Conversation-based workflows

The newer category drops the app. The auditor receives the facility walk-through as a WhatsApp conversation. Each prompt arrives as a message. They reply with text, a voice note, or a photo of the rack, the panel, the reading. The completed record generates automatically, and the office sees it on a dashboard.

The advantage is not a feature. It is the absence of friction. The auditor already uses WhatsApp, so there is nothing to install before they walk through the door, and nothing to learn. Voice-noting a finding while both hands are near a rack is faster than thumb-typing into a form.

Quickler runs here. It suits the physical walk-through and the evidence trail. It is not a cyber or logical-security audit tool, and it does not pretend to be.

Honest fit

Where Quickler helps and where it does not

Be clear about the boundary. Quickler is good at the on-site physical audit: capturing what you observe as you walk a facility, with photo evidence, a timestamp, and a clean shareable record at the end. It suits power, cooling, access, fire and environmental checks, and the physical controls behind a standard like ISO 27001.

It does not run the logical or cyber side: vulnerability scans, firewall configuration review, log analysis, penetration testing.

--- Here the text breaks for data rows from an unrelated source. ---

Lemma get_loop_footprint (env : Env) (url : string) (tries : nat) (n : nat) :
  forall i l le lr,
    (i + S n = tries)%nat ->
    exists k,
      (k <= n)%nat /\
      sent (snd (get_loop url (Z.of_nat tries) (seq i (S n)) le lr env l))
      = (sent l ++ repeat url (S k))%list /\
      naps (snd (get_loop url (Z.of_nat tries) (seq i (S n)) le lr env l))
      = (naps l ++ map Catalog.backoff (seq i k))%list /\
      (forall j, (j < k)%nat -> again (http_get env (List.length (sent l) + j) url) = true) /\
      fst (get_loop url (Z.of_nat tries) (seq i (S n)) le lr env l)
      = final (http_get env (List.length (sent l) + k) url) /\
      ((k < n)%nat -> again (http_get env (List.length (sent l) + k) url) = false).
Proof.
  induction n as [|n IH]; intros i l le lr Hi.
  - exists 0%nat. split; [lia|]. change (seq i 1) with [i].
    pose proof (get_loop_step env url (Z.of_nat tries) i [] le lr l) as H. cbv zeta in H.
    assert (Hlast : (Z.of_nat i <? Z.of_nat tries - 1) = false) by (apply Z.ltb_ge; lia).
    rewrite Hlast, andb_false_r in H. rewrite H. cbn [fst snd sent naps seq map repeat].
    rewrite app_nil_r, Nat.add_0_r. repeat split; intros; lia.
  - change (seq i (S (S n))) with (i :: seq (S i) (S n)).
    pose proof (get_loop_step env url (Z.of_nat tries) i (seq (S i) (S n)) le lr l) as H.
    cbv zeta in H.
    assert (Hgo : (Z.of_nat i <? Z.of_nat tries - 1) = true) by (apply Z.ltb_lt; lia).
    rewrite Hgo, andb_true_r in H.
    destruct (again (http_get env (List.length (sent l)) url)) eqn:Ea.
    + destruct H as (le' & lr' & ->).
      destruct (IH (S i) (mkLog (sent l ++ [url]) (naps l ++ [Catalog.backoff i])) le' lr')
        as (k & Hk & Hs & Hn & Hj & Hf & Hl); [lia|].
      cbn [sent naps] in Hs, Hn, Hj, Hf, Hl. rewrite List.length_app in Hj, Hf, Hl.
      cbn [List.length] in Hj, Hf, Hl.
      exists (S k). split; [lia|]. rewrite Hs, Hn, Hf.
      split; [now rewrite <- app_assoc|]. split; [now rewrite <- app_assoc|].
      split; [|split].
      * intros [|j] Hlt; [now rewrite Nat.add_0_r|].
        specialize (Hj j ltac:(lia)).
        now replace (List.length (sent l) + S j)%nat
          with (List.length (sent l) + 1 + j)%nat by lia.
      * now replace (List.length (sent l) + S k)%nat
          with (List.length (sent l) + 1 + k)%nat by lia.
      * intros Hlt. specialize (Hl ltac:(lia)).
        now replace (List.length (sent l) + S k)%nat
          with (List.length (sent l) + 1 + k)%nat by lia.
    + exists 0%nat. split; [lia|]. rewrite H. cbn [fst snd sent naps seq map repeat].
      rewrite app_nil_r, Nat.add_0_r. repeat split; [intros; lia | now intros _].
Qed.
Lemma cancelReservation_failure reservationId s e s' :
  cancelReservation w reservationId s = (inl e, s') →
  ∃ k, (k ≤ 3)%nat ∧ s' = others w k s.
Proof.
  intros Hr.
  destruct (ReservationRepository.findConfirmedById reservationId s)
    as [r|] eqn:Hf.
  - destruct (events (env w 1 s) !! event_id r) as [ev|] eqn:He.
    + destruct (EventRepository.updateSeatsWithVersion
                  (event_id r) (seats r) (version ev) (clock w 3)
                  (atRefund reservationId s)) as [[|] s4] eqn:Hupd.
      * by rewrite (cancelReservation_ok _ _ _ _ _ Hf He Hupd) in Hr.
      * rewrite (cancelReservation_conflict _ _ _ _ Hf He) in Hr
          by (by rewrite Hupd).
        injection Hr as _ <-. exists 3%nat. split; [lia|done].
    + rewrite (cancelReservation_no_event _ _ _ Hf He) in Hr.
      injection Hr as _ <-. exists 1%nat. split; [lia|done].
  - rewrite (cancelReservation_no_reservation _ _ Hf) in Hr.
    injection Hr as _ <-. exists 0%nat. split; [lia|done].
Qed.

End ServiceFacts.

Lemma others_quiet clk uuid k s : others (quiet clk uuid) k s = s.
Proof. induction k as [|k IH]; simpl; [done|]. by rewrite IH. Qed.

(** * The conditional adjust *)

Section ConditionalAdjust.
Import EventRepository.

(** C2, as stated, fails on the full seeded pool: an adjust by +5 at the
    stored version returns [true] and leaves 505 seats available out of 500,
    where the adjust of the specification refuses the write. *)
Lemma updateSeatsWithVersion_over_capacity :
  let s := seeded 0 in
  let r := updateSeatsWithVersion Scenario.pool 5 0 1 s in
  r.1 = true
  ∧ events r.2 !! Scenario.pool = Some (mkEvent "Node.js Meet-up" 500 505 1 0 1)
  ∧ ¬ (505 ≤ 500)
  ∧ conditionalAdjust Scenario.pool 5 0 1 s = (false, s)
  ∧ r ≠ conditionalAdjust Scenario.pool 5 0 1 s.
Proof.
  cbv zeta. split; [reflexivity|]. split; [reflexivity|]. split; [lia|].
  split; [reflexivity|].
  intros Heq. apply (f_equal fst) in Heq. vm_compute in Heq. discriminate.
Qed.

(** C2, amended: for every delta and every expected version, the adjust
    writes (available += delta, version += 1, updated_at := now, nothing
    else) exactly when the pool is stored, its version is the expected one
    and available + delta ≥ 0; it returns [true] iff it wrote, and on
    [false] the database is the one it was given. No upper bound is
    checked. *)
Theorem updateSeatsWithVersion_guards
    (eventId : string) (seatsChange currentVersion now : Z) (s : Store) :
  let r := updateSeatsWithVersion eventId seatsChange currentVersion now s in
  (r.1 = true ↔
     ∃ ev, events s !! eventId = Some ev
           ∧ version ev = currentVersion
           ∧ 0 ≤ available_seats ev + seatsChange)
  ∧ (∀ ev, r.1 = true → events s !! eventId = Some ev →
       r.2 = setEvents s
               (<[eventId := mkEvent (name ev) (total_seats ev)
                               (available_seats ev + seatsChange)
                               (version ev + 1) (event_created_at ev) now]>
                  (events s)))
  ∧ (r.1 = true ↔ r.2 ≠ s)
  ∧ (r.1 = false → r.2 = s).
Proof.
  cbv zeta.
  destruct (updateSeatsWithVersion eventId seatsChange currentVersion now s)
    as [b s'] eqn:E.
  destruct (updateSeatsWithVersion_inv _ _ _ _ _ _ _ E)
    as [(-> & ev & He & Hv & Ha & ->)|[-> ->]]; simpl.
  - split; [split; [intros _; by exists ev|done]|].
    split; [intros ev' _ He'; by simplify_eq|].
    split; [|done].
    split; [intros _|done].
    apply (setEvents_neq _ _ ev); [done|apply applyUpdate_neq].
  - split.
    { split; [done|]. intros (ev & He & Hv & Ha).
      rewrite (updateSeatsWithVersion_hit _ _ _ now _ _ He Hv Ha) in E.
      by injection E. }
    split; [done|]. split; [|done]. split; [done|]. intros Hn. by destruct Hn.
Qed.

(** The three outcomes of the amended C2 on the seeded pool: a write at the
    stored version, a refusal at a stale version, a refusal below zero. *)
Lemma updateSeatsWithVersion_guards_seeded :
  (updateSeatsWithVersion Scenario.pool (-5) 0 1 (seeded 0)).1 = true
  ∧ updateSeatsWithVersion Scenario.pool (-5) 3 1 (seeded 0) = (false, seeded 0)
  ∧ updateSeatsWithVersion Scenario.pool (-501) 0 1 (seeded 0) = (false, seeded 0).
Proof.
  pose proof (updateSeatsWithVersion_guards Scenario.pool (-5) 0 1 (seeded 0))
    as (Hwrite & _).
  pose proof (updateSeatsWithVersion_guards Scenario.pool (-5) 3 1 (seeded 0))
    as (_ & _ & _ & Hstale).
  pose proof (updateSeatsWithVersion_guards Scenario.pool (-501) 0 1 (seeded 0))
    as (_ & _ & _ & Hbelow).
  split.
  - apply Hwrite. exists (mkEvent "Node.js Meet-up" 500 500 0 0 0).
    split; [reflexivity|]. split; [reflexivity|]. simpl. lia.
  - split; (apply injective_projections; [reflexivity|]).
    + apply Hstale. reflexivity.
    + apply Hbelow. reflexivity.
Defined.

(** C6: a conditional adjust that succeeds leaves the pool with its version
    incremented by exactly 1; one that presents a version other than the
    stored one returns [false] and leaves the database, hence the pool
    record, as it was. *)
Theorem updateSeatsWithVersion_version
    (eventId : string) (seatsChange currentVersion now : Z) (s : Store)
    (ev : IEvent) :
  events s !! eventId = Some ev →
  let r := updateSeatsWithVersion eventId seatsChange currentVersion now s in
  (r.1 = true →
     ∃ ev', events r.2 !! eventId = Some ev' ∧ version ev' = version ev + 1)
  ∧ (version ev ≠ currentVersion →
     r = (false, s) ∧ events r.2 !! eventId = Some ev).
Proof.
  intros He. cbv zeta. split.
  - destruct (updateSeatsWithVersion eventId seatsChange currentVersion now s)
      as [b s'] eqn:E.
    apply updateSeatsWithVersion_inv in E
      as [(-> & ev0 & He0 & Hv & Ha & ->)|[-> ->]]; [|done].
    intros _. simplify_eq. eexists. simpl. rewrite lookup_insert_eq.
    split; [done|]. done.
  - intros Hne.
    rewrite (updateSeatsWithVersion_miss _ _ _ _ _ _ He) by (by intros [? _]).
    done.
Qed.
(** *** The insert builder and the caller's dict *)

Lemma heap_drop_none_insert (l : positive) (ks : list string) (d : pydict) (h : heap) :
  heap_drop_none l ks (<[l := PDict d]> h)
  = <[l := PDict (drop_none_keys ks d)]> h.
Proof.
  revert d. induction ks as [|k ks IH]; intros d; [reflexivity|].
  cbn [heap_drop_none drop_none_keys]. unfold heap_item, heap_del.
  rewrite lookup_insert_eq.
  destruct (dict_get k d) as [[]|]; try apply IH.
  rewrite insert_insert_eq. apply IH.
Qed.

Lemma fresh_loc_free (h : heap) : h !! fresh_loc h = None.
Proof. apply not_elem_of_dom. unfold fresh_loc. apply is_fresh. Qed.

(** C10: building an insert statement through a reference leaves the
    object the caller passed as it was, and every other object of the heap
    too; the statement is the one computed from the caller's dict. *)
Theorem insert_statement_keeps_caller_dict
  (name : string) (data : positive) (h : heap) :
  let r := insert_statement_from_data_ref name data h in
  snd r !! data = h !! data
  /\ h ⊆ snd r
  /\ fst r = match h !! data with
             | Some v => insert_statement_from_data name v
             | None => Raise TypeError
             end.
Proof.
  unfold insert_statement_from_data_ref.
  destruct (h !! data) as [v|] eqn:Hdata; [|cbn; auto].
  destruct v as [| | | | | |d]; try (cbn; rewrite Hdata; auto).
  rewrite heap_drop_none_insert, lookup_insert_eq. cbn [fst snd].
  pose proof (fresh_loc_free h) as Hfree.
  split; [|split].
  - rewrite lookup_insert_ne; [exact Hdata|]. intros Heq. congruence.
  - apply insert_subseteq. exact Hfree.
  - reflexivity.
Qed.

(** *** DDL parser *)





Ltac sflat0 := split; [auto|]; split; [auto|]; rewrite ?sapp_assoc, ?sapp_nil_r; reflexivity.

Lemma strip_prefix_some (p s r : string) :
  strip_prefix p s = Some r -> s = p +:+ r.
Proof.
  revert s. induction p as [|a p IH]; intros s; cbn [strip_prefix].
  - intros [= ->]. reflexivity.
  - destruct s as [|b s]; [discriminate|].
    destruct (Ascii.eqb_spec a b) as [->|_]; [|discriminate].
    intros Hs. rewrite sapp_cons, <- (IH _ Hs). reflexivity.
Qed.

Lemma strip_prefix_app (p r : string) : strip_prefix p (p +:+ r) = Some r.
Proof.
  induction p as [|a p IH]; [destruct r; reflexivity|].
  rewrite sapp_cons. cbn [strip_prefix]. rewrite Ascii.eqb_refl. exact IH.
Qed.

Lemma span_word_split (s : string) :
  s = fst (span_word s) +:+ snd (span_word s)
  /\ all_chars is_word (fst (span_word s)) = true.
Proof.
  induction s as [|c s [IH1 IH2]]; [split; reflexivity|].
  cbn [span_word]. destruct (is_word c) eqn:Hc; [|split; reflexivity].
  destruct (span_word s) as [w rest]. cbn [fst snd all_chars] in *.
  rewrite sapp_cons, <- IH1, Hc, IH2. split; reflexivity.
Qed.

Lemma span_word_app (name rest : string) :
  all_chars is_word name = true ->
  span_word (name +:+ String " " rest) = (name, String " " rest).
Proof.
  induction name as [|c name IH]; intros Hn; [reflexivity|].
  cbn [all_chars] in Hn. apply andb_true_iff in Hn as [Hc Hn].
  rewrite sapp_cons. cbn [span_word]. rewrite Hc, IH by exact Hn. reflexivity.
Qed.

Lemma strip_suffix_some (suf s r : string) :
  strip_suffix suf s = Some r -> s = r +:+ suf.
Proof.
  revert r. induction s as [|c s IH]; intros r; cbn [strip_suffix].
  - destruct (String.eqb_spec EmptyString suf) as [<-|_]; [|discriminate].
    intros [= <-]. reflexivity.
  - destruct (String.eqb_spec (String c s) suf) as [<-|_].
    + intros [= <-]. reflexivity.
    + destruct (strip_suffix suf s) as [r'|]; [|discriminate].
      intros [= <-]. rewrite sapp_cons, <- (IH r' eq_refl). reflexivity.
Qed.

Lemma strip_suffix_app (suf r : string) :
  strip_suffix suf (r +:+ suf) = Some r.
Proof.
  induction r as [|c r IH].
  - rewrite sapp_nil_l. destruct suf; cbn [strip_suffix];
      rewrite String.eqb_refl; reflexivity.
  - rewrite sapp_cons. cbn [strip_suffix].
    destruct (String.eqb_spec (String c (r +:+ suf)) suf) as [Heq|_].
    + exfalso. apply (f_equal String.length) in Heq.
      cbn [String.length] in Heq. rewrite slength_app in Heq. lia.
    + rewrite IH. reflexivity.
Qed.

Lemma last_char_app (a : string) (c : ascii) (b : string) :
  last_char (a +:+ String c b) = last_char (String c b).
Proof.
  induction a as [|x a IH]; [reflexivity|].
  rewrite sapp_cons.
  assert (Hne : exists y t, a +:+ String c b = String y t)
    by (destruct a; eexists; eexists; reflexivity).
  destruct Hne as (y & t & E). rewrite E.
  change (last_char (String x (String y t))) with (last_char (String y t)).
  rewrite <- E. exact IH.
Qed.

(** A text that does not end with the character [c] has no suffix [c]. *)
Lemma strip_suffix_none (c : ascii) (s : string) :
  last_char s <> Some c ->
  strip_suffix (String c EmptyString) s = None.
Proof.
  intros Hlast.
  destruct (strip_suffix (String c EmptyString) s) as [r|] eqn:Hs;
    [|reflexivity].
  apply strip_suffix_some in Hs. subst s.
  exfalso. apply Hlast. rewrite last_char_app. reflexivity.
Qed.

Lemma strip_suffix_opt_cases (c : ascii) (s : string) :
  (exists r, s = r +:+ String c EmptyString
             /\ strip_suffix_opt (String c EmptyString) s = r)
  \/ strip_suffix_opt (String c EmptyString) s = s.
Proof.
  unfold strip_suffix_opt.
  destruct (strip_suffix (String c EmptyString) s) as [r|] eqn:Hs; [|auto].
  left. exists r. split; [exact (strip_suffix_some _ _ _ Hs)|reflexivity].
Qed.

Lemma strip_suffix_opt_app (c : ascii) (r : string) :
  strip_suffix_opt (String c EmptyString) (r +:+ String c EmptyString) = r.
Proof. unfold strip_suffix_opt. rewrite strip_suffix_app. reflexivity. Qed.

Those belong to dedicated security tooling and a qualified assessor. If your audit is mostly logical, Quickler is the wrong tool, and we would rather say so than sell it to you.

Honest note: the audit's validity comes from the competent auditor and the standard, not from any tool. Quickler makes the physical evidence easy to gather. It does not certify anything. Ask us if you are unsure whether your audit fits.

Questions, answered

What is the best software for a physical data centre audit in the UK?

For the physical walk-through, the options are DCIM platforms (Sunbird, Nlyte) if you already run the estate, general inspection apps (iAuditor, GoAudits) for checklist-style audits, or a WhatsApp workflow like Quickler for capturing evidence on the floor without an app install. DCIM suits live estate management; a conversation workflow suits an occasional facility audit across several sites.

Can Quickler run a full ISO 27001 audit?

No. Quickler suits the physical and environmental security controls in ISO 27001 Annex A, the on-site walk-through part. It does not cover the logical, cyber or management-system clauses, which need a qualified assessor and dedicated tooling. Use Quickler for the physical evidence, not the certification.

What does a data centre facility audit actually cover?

A physical facility audit covers power resilience (UPS, generators, feeds), cooling (CRAC and CRAH units, aisle containment), physical access control and visitor logs, fire detection and suppression, and environmental monitoring for temperature and humidity. The point is to record the installed state against the design intent, with evidence.

Do auditors need to install an app to use Quickler?

No. Quickler runs over the WhatsApp Business API. The auditor receives each prompt in their existing WhatsApp chat, replies with text, voice notes or photos, and the record generates automatically. Quickler manages the WhatsApp Business API account on the firm's behalf.